_Dataset_:
• • • • • • •
(* ===== verification/Progression.v ===== *)
(** * Kill-streak notifications (client/progression.ts) and the HUD's
      network listeners (client/ui.ts lines 503-545)

    [onKill] picks the flavour text and style of the killer's streak from
    a table of 21 entries, past its end grows the font by one pixel per
    kill up to five, and shows the notification for two seconds.  The
    [HitCommand] listener of ui.ts adds a kill-feed entry, calls [onKill]
    when the local player made the kill, and sets the death message when
    the local player died; the [EnvironmentalDeathCommand] listener adds
    an environmental entry.  Reading [.text] of a missing table entry
    throws, which ends the listener: the monad's [leave].

    Strings are Rocq strings of bytes; [substring(0, 16)] counts UTF-16
    code units where [String.substring] counts bytes, which agree on
    ASCII names.  A double quote inside a template is the string [dq]. *)

From Stdlib Require Import QArith ZArith List String DecimalString Ascii Lqa Lia.
From stdpp Require Import base tactics.
From S2P Require Import Prelude Host Hud.
Import ListNotations.
Open Scope Q_scope.
Open Scope bow_scope.

Definition dq : string := String (ascii_of_nat 34) EmptyString.

(** A number in a template literal, for integers. *)
Definition js_number (n : Z) : string := NilZero.string_of_int (Z.to_int n).

Record StreakEntry : Type := mkStreak { ks_text : string; ks_style : string }.

(** Lines 5-86. *)
Definition killStreakData : list StreakEntry := [
  mkStreak "" "";
  mkStreak "Killed " "";
  mkStreak "🤝 Double Tap" "color: #90EE90; font-size: 21px;";
  mkStreak "🥭 Mango Rush" "color: #FFD700; font-size: 22px;";
  mkStreak "💥 Quad Kill" "color: #FFD700; font-size: 23px;";
  mkStreak "🗡️ Penta Kill" "color: #FF8C00; animation: bounce 0.5s; font-size: 24px;";
  mkStreak "😵 What??" "color: #FF8C00; animation: bounce 0.5s; font-size: 24px;";
  mkStreak "❤️‍🔥 Ultra Kill" "color: #9370DB; animation: pulse 0.8s infinite; font-size: 26px;";
  mkStreak "✨ M-M-MONSTER KILL" "color: #9370DB; animation: pulse 0.8s infinite; font-size: 26px;";
  mkStreak "🕶️ It's nothing.." "color: #9370DB; animation: pulse 0.8s infinite; font-size: 26px;";
  mkStreak "💣 RAMPAGE" "color: #FF1493; animation: rainbow 1s infinite, shake 0.3s; font-size: 28px;";
  mkStreak "🕯️ ????" "color: #FF1493; animation: rainbow 1s infinite, shake 0.3s; font-size: 28px;";
  mkStreak "😹 GODLIKE" "color: #FF1493; animation: rainbow 1s infinite, shake 0.3s; font-size: 29px;";
  mkStreak "🌶️ LEGENDARY" "color: #FF1493; animation: rainbow 1s infinite, shake 0.3s; font-size: 29px;";
  mkStreak "💀 Sicko" "color: #FF1493; animation: rainbow 0.9s infinite, shake 0.3s; font-size: 30px;";
  mkStreak "🗿 Mogged" "color: #FF1493; animation: rainbow 0.9s infinite, shake 0.3s; font-size: 30px;";
  mkStreak "📈 Killsmaxxing" "color: #FF1493; animation: rainbow 0.8s infinite, shake 0.3s; font-size: 31px;";
  mkStreak "😹 Sigma" "color: #FF1493; animation: rainbow 0.8s infinite, shake 0.3s; font-size: 31px;";
  mkStreak "🥵 GYATT DAMN" "color: #FF1493; animation: rainbow 0.7s infinite, shake 0.3s; font-size: 32px;";
  mkStreak "💰 INSANE" "color: #FF1493; animation: rainbow 0.7s infinite, shake 0.3s; font-size: 32px;";
  mkStreak "👁️✨👁️" "color: #FF1493; animation: rainbow 0.6s infinite, shake 0.3s; font-size: 33px;"
].

(** Lines 94-96. *)
Definition streakText (killStreak : Z) : string :=
  if (2 <=? killStreak)%Z
  then "<span style=" ++ dq ++ "color: #FFD700;" ++ dq ++ ">" ++ js_number killStreak ++ "x</span>"
  else "".

(** Lines 106-110. *)
Definition overflowStyle (fontSize : Z) : string :=
  "
      color: #FF1493;
      animation: rainbow 0.5s infinite, shake 0.3s;
      font-size: " ++ js_number fontSize ++ "px;
    ".

(** Lines 88-118. *)
Definition onKill (now : Q) (victimName : string) (killStreak : Z) : Act Hud unit :=
  let lastIndex := (Z.of_nat (length killStreakData) - 1)%Z in
  let index := Z.min killStreak lastIndex in
  entry <- need (js_at killStreakData index) ;;
  let customStyle :=
    if (lastIndex <? killStreak)%Z
    then overflowStyle (33 + Z.min 5 (killStreak - Z.of_nat (length killStreakData) + 1))
    else ks_style entry in
  showNotification now (ks_text entry ++ " " ++ streakText killStreak ++ " 🏹 " ++ victimName)
    2 customStyle.

(** ** The listeners of ui.ts *)

(** [trait?.name || "Unknown"]: the empty name is falsy too. *)
Definition nameOrUnknown (t : option PlayerTrait) : string :=
  match t with
  | Some p => if String.eqb (name p) "" then "Unknown" else name p
  | None => "Unknown"
  end.

(** [killerTrait?.killStreak || 1]: a streak of 0 is falsy. *)
Definition streakOrOne (t : option PlayerTrait) : Z :=
  match t with
  | Some p => if Z.eqb (killStreak p) 0 then 1 else killStreak p
  | None => 1
  end.

Definition name16 (s : string) : string := String.substring 0 16 s.

(** Lines 527 and 529. *)
Definition suicideMessage : string :=
  "You 💀 died<br><span style=" ++ dq ++ "font-size: 32px;" ++ dq ++ ">you hit yourself</span>".
Definition killedByMessage (killerName : string) : string :=
  "You 💀 died<br><span style=" ++ dq ++ "font-size: 24px;" ++ dq ++ ">killed by "
  ++ name16 killerName ++ ".</span>".

(** Lines 503-532; [localPlayerId] is [J.getLocalPlayer()]. *)
Definition onHitCommandUi (h : Host) (localPlayerId attackerId victimId : EntityId) : Act Hud unit :=
  let killerTrait := getPlayer h attackerId in
  let victimTrait := getPlayer h victimId in
  let killerName := nameOrUnknown killerTrait in
  let victimName := nameOrUnknown victimTrait in
  addKillFeedEntry (clock h) (name16 killerName) (name16 victimName)
    (Z.eqb attackerId localPlayerId) false ;;
  when (Z.eqb attackerId localPlayerId && negb (Z.eqb victimId localPlayerId))
    (onKill (clock h) victimName (streakOrOne killerTrait)) ;;
  when (Z.eqb victimId localPlayerId)
    (setDeathMessage (if Z.eqb attackerId localPlayerId then suicideMessage
                      else killedByMessage killerName)).

(** Lines 534-545. *)
Definition onEnvironmentalDeathUi (h : Host) (victimId : EntityId) : Act Hud unit :=
  addKillFeedEntry (clock h) "" (name16 (nameOrUnknown (getPlayer h victimId))) false true.

(** ** Properties *)

Lemma killStreakData_length : length killStreakData = 21%nat.
Proof. reflexivity. Qed.

Lemma onKill_unfold now v k :
  onKill now v k =
  (entry <- need (js_at killStreakData (Z.min k 20)) ;;
   showNotification now (ks_text entry ++ " " ++ streakText k ++ " 🏹 " ++ v) 2
     (if (20 <? k)%Z then overflowStyle (33 + Z.min 5 (k - 21 + 1)) else ks_style entry)).
Proof. reflexivity. Qed.

(** A streak that is not negative always finds its table entry, and the
    notification is shown for two seconds. *)
Lemma onKill_run now v k u : (0 <= k)%Z ->
  exists text style, onKill now v k u = (set_notification u text now (now + 2) style, Some tt).
Proof.
  intros Hk. rewrite onKill_unfold.
  destruct (js_at_in_range killStreakData (Z.min k 20)) as [e Ee];
    [rewrite killStreakData_length; lia|].
  unfold bind, need. rewrite Ee. eexists _, _. reflexivity.
Qed.

(** (C29) [onKill] throws exactly for a negative streak, before it
    changes anything: the index [Math.min(killStreak, 20)] is then
    negative and [killStreakData[index].text] reads [undefined]. *)
Theorem onKill_throws_iff_negative now v k u :
  (snd (onKill now v k u) = None <-> (k < 0)%Z) /\
  ((k < 0)%Z -> exec (onKill now v k) u = u).
Proof.
  destruct (Z.ltb_spec k 0) as [Hk|Hk].
  - rewrite onKill_unfold. unfold bind, exec. rewrite js_at_negative by lia. simpl. tauto.
  - destruct (onKill_run now v k u Hk) as (text & style & E). rewrite E. simpl.
    split; [split; [discriminate | lia] | lia].
Qed.

(** Past the end of the table the notification's font grows with
    the streak but stays between 34 and 38 pixels. *)
Theorem onKill_overflow_font now v k u : (20 < k)%Z ->
  exists n, notificationCustomStyle (exec (onKill now v k) u) = overflowStyle n /\ (34 <= n <= 38)%Z.
Proof.
  intros Hk. exists (33 + Z.min 5 (k - 21 + 1))%Z. split; [|lia].
  rewrite onKill_unfold. rewrite Z.min_r by lia.
  destruct (Z.ltb_spec 20 k); [reflexivity | lia].
Qed.

Definition feed_after (l : list KillFeedEntry) (e : KillFeedEntry) : list KillFeedEntry :=
  if Nat.ltb KILL_FEED_MAX (length (l ++ [e])) then tl (l ++ [e]) else l ++ [e].

Lemma onHitCommandUi_local_kill_run h me victim p u :
  victim <> me -> getPlayer h me = Some p -> (0 <= killStreak p)%Z ->
  exists text style, onHitCommandUi h me me victim u =
    (set_notification
       (set_feed u (feed_after (killFeedEntries u)
          (mkFeedEntry (name16 (nameOrUnknown (Some p))) (name16 (nameOrUnknown (getPlayer h victim)))
             (clock h) (clock h + 5) true false)))
       text (clock h) (clock h + 2) style, Some tt).
Proof.
  intros Hv Hp Hk. unfold onHitCommandUi. rewrite Hp.
  assert (0 <= streakOrOne (Some p))%Z as Hs by (simpl; destruct (Z.eqb_spec (killStreak p) 0); lia).
  rewrite Z.eqb_refl. destruct (Z.eqb_spec victim me) as [|_]; [contradiction|]. simpl andb.
  unfold bind at 1. rewrite addKillFeedEntry_run. cbv beta iota. unfold when at 1.
  match goal with |- context [bind (onKill ?n ?v ?k) _ ?s] =>
    destruct (onKill_run n v k s Hs) as (text & style & E) end.
  exists text, style. unfold bind. rewrite E. reflexivity.
Qed.

(** (C30) When the local player kills another player whose streak is not
    negative, the [HitCommand] listener runs to its end: the feed's last
    entry is the kill, marked as the local player's, the streak
    notification is shown for two seconds, and the death message is
    untouched. *)
Theorem onHitCommandUi_local_kill h me victim p u :
  victim <> me -> getPlayer h me = Some p -> (0 <= killStreak p)%Z ->
  let u' := exec (onHitCommandUi h me me victim) u in
  snd (onHitCommandUi h me me victim u) = Some tt /\
  (exists l, killFeedEntries u' = l ++ [mkFeedEntry (name16 (nameOrUnknown (Some p)))
               (name16 (nameOrUnknown (getPlayer h victim))) (clock h) (clock h + 5) true false]) /\
  notificationStartTime u' = clock h /\ notificationEndTime u' = clock h + 2 /\
  deathMessage u' = deathMessage u.
Proof.
  intros Hv Hp Hk u'. subst u'. unfold exec.
  destruct (onHitCommandUi_local_kill_run h me victim p u Hv Hp Hk) as (text & style & ->).
  simpl. repeat split. apply addKillFeedEntry_last.
Qed.

(** ** Examples: the HUD of player 1 in [hud_host]. *)

Lemma onKill_throws_iff_negative_witness :
  snd (onKill 30 "Arc" 3 hud_state) = Some tt /\
  exec (onKill 30 "Arc" (-1) ) hud_state = hud_state.
Proof.
  split; [vm_compute; reflexivity|].
  apply (proj2 (onKill_throws_iff_negative 30 "Arc" (-1) hud_state)). lia.
Defined.

Lemma onKill_overflow_font_witness :
  exists n, notificationCustomStyle (exec (onKill 30 "Arc" 23) hud_state) = overflowStyle n /\ (34 <= n <= 38)%Z.
Proof. apply onKill_overflow_font. lia. Defined.

Lemma onHitCommandUi_local_kill_witness :
  notificationEndTime (exec (onHitCommandUi hud_host 1 1 2) hud_state) = 30 + 2 /\
  notificationText (exec (onHitCommandUi hud_host 1 1 2) hud_state)
  = ("🤝 Double Tap " ++ streakText 2 ++ " 🏹 Arc")%string.
Proof.
  split; [|vm_compute; reflexivity].
  apply (onHitCommandUi_local_kill hud_host 1 2 (mkPlayer 2 1 0 2 3 0 "Legolas" 2) hud_state);
    [discriminate | reflexivity | simpl; lia].
Defined.
(* ===== verification/Dom.v ===== *)
(** * The document: the HUD markup of ui.ts's game-start handler (lines
      63-186) and the animations progression.ts injects (lines 127-158)

    [J.uiElement] is a DOM element the HUD fills with markup; the handler
    then looks its elements up with [querySelector] and writes their inline
    styles.  The markup is the element tree the template of lines 63-77
    parses to; an element is named by its path of child indices; the style
    writes are a log in execution order.  [x!] asserts non-null without a
    check, so a lookup that finds nothing stores [null] and the next
    [x.style] throws: the monad's [leave].  Only the two selector forms the
    code uses, [#id] and [.class], are modelled.

    progression.ts adds, once, a [<style>] element to the document's head
    whose CSS defines the keyframes its notification styles animate with.
    The CSS scanners [keyframeNames] and [animationNames] read the names a
    stylesheet defines and a style uses. *)

From Stdlib Require Import QArith ZArith List String Ascii Lia.
From S2P Require Import Prelude Host Hud Progression.
Import ListNotations.
Open Scope string_scope.
Open Scope bow_scope.

(** ** The element tree *)

(** An element: tag, id ([""] when it has none), classes, text, children. *)
Inductive Node : Type :=
| Elem (tag : string) (elId : string) (classes : list string) (text : string) (children : list Node).

Definition node_id (n : Node) : string := match n with Elem _ i _ _ _ => i end.

(** An element of the document by its path of child indices. *)
Definition Path : Type := list nat.

(** The elements under [n], [n] first, in document order. *)
Fixpoint flatten (p : Path) (n : Node) : list (Path * Node) :=
  match n with
  | Elem _ _ _ _ cs =>
    (p, n) :: (fix go (i : nat) (cs : list Node) : list (Path * Node) :=
                 match cs with
                 | [] => []
                 | c :: cs' => (flatten (p ++ [i]) c ++ go (S i) cs')%list
                 end) 0%nat cs
  end.

Fixpoint flatten_roots (i : nat) (ns : list Node) : list (Path * Node) :=
  match ns with
  | [] => []
  | n :: ns' => (flatten [i] n ++ flatten_roots (S i) ns')%list
  end.

Definition documentOrder (ns : list Node) : list (Path * Node) := flatten_roots 0%nat ns.

Definition byId (x : string) (ns : list Node) : option Path :=
  option_map fst (find (fun '(_, n) => String.eqb (node_id n) x) (documentOrder ns)).


(** Lines 63-77: the tree the template parses to. *)
Definition indicatorNode : Node := Elem "div" "" ["arrow-indicator"] "I" [].
Definition hudMarkup : list Node := [
  Elem "div" "fullscreen-overlay" [] "" [];
  Elem "div" "text-element" [] "" [];
  Elem "div" "arrow-ui" [] "" [
    Elem "div" "notification-text" [] "" [];
    Elem "div" "arrow-container" [] "" [indicatorNode; indicatorNode; indicatorNode];
    Elem "div" "arrow-label" [] "Ammo" []];
  Elem "div" "leaderboard" [] "" [];
  Elem "div" "kill-feed" [] "" []].

(** ** The document and the HUD's element variables *)

(** The module variables of ui.ts lines 8-15 that hold elements. *)
Inductive ElemVar : Type := VOverlay | VText | VLabel | VLeaderboard | VKillFeed | VNotification.


Record Doc : Type := mkDoc {
  hasDocument : bool;
  hasUiElement : bool;
  uiContent : list Node;
  styleLog : list (Path * string * string);
  elemVars : list (ElemVar * option Path);
  arrowIndicators : list Path;
  headStyles : list (string * string);
}.

Definition add_head_style (d : Doc) (s : string * string) : Doc :=
  mkDoc (hasDocument d) (hasUiElement d) (uiContent d) (styleLog d) (elemVars d) (arrowIndicators d) (headStyles d ++ [s])%list.
















(** ** The animations of progression.ts (lines 127-158) *)

(** Line 129. *)
Definition progressionStyleId : string := "progression-animations".

(** Lines 133-155: the text of the style element, byte for byte. *)
Definition animationsCss : string := "
      @keyframes pulse {
        0%, 100% { transform: scale(1); }
        50% { transform: scale(1.1); }
      }
      @keyframes bounce {
        0%, 100% { transform: translateY(0); }
        50% { transform: translateY(-10px); }
      }
      @keyframes shake {
        0%, 100% { transform: translateX(0); }
        25% { transform: translateX(-5px); }
        75% { transform: translateX(5px); }
      }
      @keyframes rainbow {
        0% { color: #FF1493; }
        20% { color: #FF8C00; }
        40% { color: #FFD700; }
        60% { color: #00FF00; }
        80% { color: #1E90FF; }
        100% { color: #FF1493; }
      }
    ".

(** [document.getElementById(id)]: the head's style elements and the HUD
    markup. *)
Definition getElementById (x : string) (d : Doc) : bool :=
  existsb (fun '(i, _) => String.eqb i x) (headStyles d) ||
  match byId x (uiContent d) with Some _ => true | None => false end.

(** Lines 128-158. *)
Definition injectProgressionAnimations : Act Doc unit :=
  d <- get ;;
  when (hasDocument d)
    (when (negb (getElementById progressionStyleId d))
       (modify (fun d => add_head_style d (progressionStyleId, animationsCss)))).

(** ** Reading names out of CSS *)

Definition isSpace (c : ascii) : bool :=
  Ascii.eqb c " "%char || Ascii.eqb c (ascii_of_nat 10) || Ascii.eqb c (ascii_of_nat 9).

Fixpoint takeWhileS (f : ascii -> bool) (s : string) : string :=
  match s with
  | EmptyString => EmptyString
  | String c s' => if f c then String c (takeWhileS f s') else EmptyString
  end.

Fixpoint dropWhileS (f : ascii -> bool) (s : string) : string :=
  match s with
  | EmptyString => EmptyString
  | String c s' => if f c then dropWhileS f s' else s
  end.

Fixpoint dropS (n : nat) (s : string) : string :=
  match n, s with
  | O, _ => s
  | S n', String _ s' => dropS n' s'
  | S _, EmptyString => EmptyString
  end.

(** The pieces of [s] between commas. *)
Fixpoint splitComma (s : string) : list string :=
  match s with
  | EmptyString => [EmptyString]
  | String c s' =>
    if Ascii.eqb c ","%char then EmptyString :: splitComma s'
    else match splitComma s' with
         | w :: ws => String c w :: ws
         | [] => [String c EmptyString]
         end
  end.

Definition firstWord (w : string) : string := takeWhileS (fun c => negb (isSpace c)) (dropWhileS isSpace w).

(** The names of the [@keyframes] rules of a stylesheet. *)
Fixpoint keyframeNames (s : string) : list string :=
  match s with
  | EmptyString => []
  | String _ s' =>
    if String.prefix "@keyframes " s
    then takeWhileS (fun c => negb (isSpace c || Ascii.eqb c "{"%char)) (dropWhileS isSpace (dropS 11 s))
           :: keyframeNames s'
    else keyframeNames s'
  end.

(** The animation names of the [animation:] declarations of a style: the
    first word of each comma-separated item. *)
Fixpoint animationNames (s : string) : list string :=
  match s with
  | EmptyString => []
  | String _ s' =>
    if String.prefix "animation:" s
    then (map firstWord (splitComma (takeWhileS (fun c => negb (Ascii.eqb c ";"%char)) (dropS 10 s)))
          ++ animationNames s')%list
    else animationNames s'
  end.

(** Every animation [style] uses is a keyframes rule of [css]. *)
Definition animationsDefined (css style : string) : bool :=
  forallb (fun a => existsb (String.eqb a) (keyframeNames css)) (animationNames style).

(** ** The markup and the handler agree *)

(** The ids of the markup are distinct, so [#id] names one element. *)
Lemma hudMarkup_ids_distinct :
  NoDup (filter (fun i => negb (String.eqb i "")) (map (fun '(_, n) => node_id n) (documentOrder hudMarkup))).
Proof. vm_compute. repeat constructor; simpl; intuition discriminate. Qed.


(** ** The streak styles animate with defined keyframes *)

Lemma onKill_style now v k u : (0 <= k)%Z ->
  exists e, In e killStreakData /\
    notificationCustomStyle (exec (onKill now v k) u) =
      if (20 <? k)%Z then overflowStyle (33 + Z.min 5 (k - 21 + 1)) else ks_style e.
Proof.
  intros Hk. unfold exec. rewrite onKill_unfold.
  destruct (js_at_in_range killStreakData (Z.min k 20)) as [e Ee]; [rewrite killStreakData_length; lia|].
  exists e. split.
  - unfold js_at in Ee. destruct (Z.min k 20 <? 0)%Z; [discriminate|]. eapply nth_error_In, Ee.
  - unfold bind, need. rewrite Ee. reflexivity.
Qed.

Lemma table_styles_defined : forallb (fun e => animationsDefined animationsCss (ks_style e)) killStreakData = true.
Proof. vm_compute. reflexivity. Qed.

Lemma overflow_styles_defined n : (34 <= n <= 38)%Z -> animationsDefined animationsCss (overflowStyle n) = true.
Proof.
  intros Hn. assert (n = 34 \/ n = 35 \/ n = 36 \/ n = 37 \/ n = 38)%Z as H by lia.
  repeat destruct H as [-> | H]; [vm_compute; reflexivity ..|]. subst. vm_compute. reflexivity.
Qed.

(** (C31) Every animation a kill-streak notification's style names is a
    keyframes rule of the stylesheet progression.ts injects: the
    [bounce], [pulse], [rainbow] and [shake] of the table and of the
    overflow style past twenty kills are all defined. *)
Theorem onKill_animations_defined now v k u : (0 <= k)%Z ->
  animationsDefined animationsCss (notificationCustomStyle (exec (onKill now v k) u)) = true.
Proof.
  intros Hk. destruct (onKill_style now v k u Hk) as (e & Hin & ->).
  destruct (20 <? k)%Z eqn:E.
  - apply overflow_styles_defined. apply Z.ltb_lt in E. lia.
  - exact (proj1 (forallb_forall _ _) table_styles_defined e Hin).
Qed.

(** ** The injection happens once *)

Lemma injectProgressionAnimations_idempotent d :
  exec injectProgressionAnimations (exec injectProgressionAnimations d) = exec injectProgressionAnimations d.
Proof.
  destruct d as [hd hu c sl ev ai hs]. unfold injectProgressionAnimations, exec, bind, get, when; simpl.
  destruct hd; [|reflexivity]. simpl.
  destruct (getElementById progressionStyleId (mkDoc true hu c sl ev ai hs)) eqn:E; simpl; [rewrite E; reflexivity|].
  unfold getElementById, add_head_style in *; simpl in *.
  rewrite existsb_app; simpl. rewrite orb_true_r. simpl. reflexivity.
Qed.

(** On a page whose markup has no element of that id, the injection
    leaves the stylesheet in the head. *)
Lemma injectProgressionAnimations_present d :
  hasDocument d = true -> existsb (fun '(i, _) => String.eqb i progressionStyleId) (headStyles d) = false ->
  byId progressionStyleId (uiContent d) = None ->
  In (progressionStyleId, animationsCss) (headStyles (exec injectProgressionAnimations d)).
Proof.
  destruct d as [hd hu c sl ev ai hs]. simpl. intros -> Hh Hb.
  unfold injectProgressionAnimations, exec, bind, get, when, getElementById; simpl.
  rewrite Hh, Hb. simpl. apply in_or_app. right. left. reflexivity.
Qed.

(** ** Examples *)



Lemma onKill_animations_defined_witness :
  (0 <= 23)%Z /\ animationsDefined animationsCss (notificationCustomStyle (exec (onKill 5 "Arc" 23) hud_state)) = true.
Proof. split; [lia | apply onKill_animations_defined; lia]. Defined.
• • • • • • •
_Work to complete_:
For the listing above, print only the lines starting at the line containing "the streak but" and ending at the line containing "(exists l, killFeedEntries", exactly, both included.

_Expected answer_:
    the streak but stays between 34 and 38 pixels. *)
Theorem onKill_overflow_font now v k u : (20 < k)%Z ->
  exists n, notificationCustomStyle (exec (onKill now v k) u) = overflowStyle n /\ (34 <= n <= 38)%Z.
Proof.
  intros Hk. exists (33 + Z.min 5 (k - 21 + 1))%Z. split; [|lia].
  rewrite onKill_unfold. rewrite Z.min_r by lia.
  destruct (Z.ltb_spec 20 k); [reflexivity | lia].
Qed.

Definition feed_after (l : list KillFeedEntry) (e : KillFeedEntry) : list KillFeedEntry :=
  if Nat.ltb KILL_FEED_MAX (length (l ++ [e])) then tl (l ++ [e]) else l ++ [e].

Lemma onHitCommandUi_local_kill_run h me victim p u :
  victim <> me -> getPlayer h me = Some p -> (0 <= killStreak p)%Z ->
  exists text style, onHitCommandUi h me me victim u =
    (set_notification
       (set_feed u (feed_after (killFeedEntries u)
          (mkFeedEntry (name16 (nameOrUnknown (Some p))) (name16 (nameOrUnknown (getPlayer h victim)))
             (clock h) (clock h + 5) true false)))
       text (clock h) (clock h + 2) style, Some tt).
Proof.
  intros Hv Hp Hk. unfold onHitCommandUi. rewrite Hp.
  assert (0 <= streakOrOne (Some p))%Z as Hs by (simpl; destruct (Z.eqb_spec (killStreak p) 0); lia).
  rewrite Z.eqb_refl. destruct (Z.eqb_spec victim me) as [|_]; [contradiction|]. simpl andb.
  unfold bind at 1. rewrite addKillFeedEntry_run. cbv beta iota. unfold when at 1.
  match goal with |- context [bind (onKill ?n ?v ?k) _ ?s] =>
    destruct (onKill_run n v k s Hs) as (text & style & E) end.
  exists text, style. unfold bind. rewrite E. reflexivity.
Qed.

(** (C30) When the local player kills another player whose streak is not
    negative, the [HitCommand] listener runs to its end: the feed's last
    entry is the kill, marked as the local player's, the streak
    notification is shown for two seconds, and the death message is
    untouched. *)
Theorem onHitCommandUi_local_kill h me victim p u :
  victim <> me -> getPlayer h me = Some p -> (0 <= killStreak p)%Z ->
  let u' := exec (onHitCommandUi h me me victim) u in
  snd (onHitCommandUi h me me victim u) = Some tt /\
  (exists l, killFeedEntries u' = l ++ [mkFeedEntry (name16 (nameOrUnknown (Some p)))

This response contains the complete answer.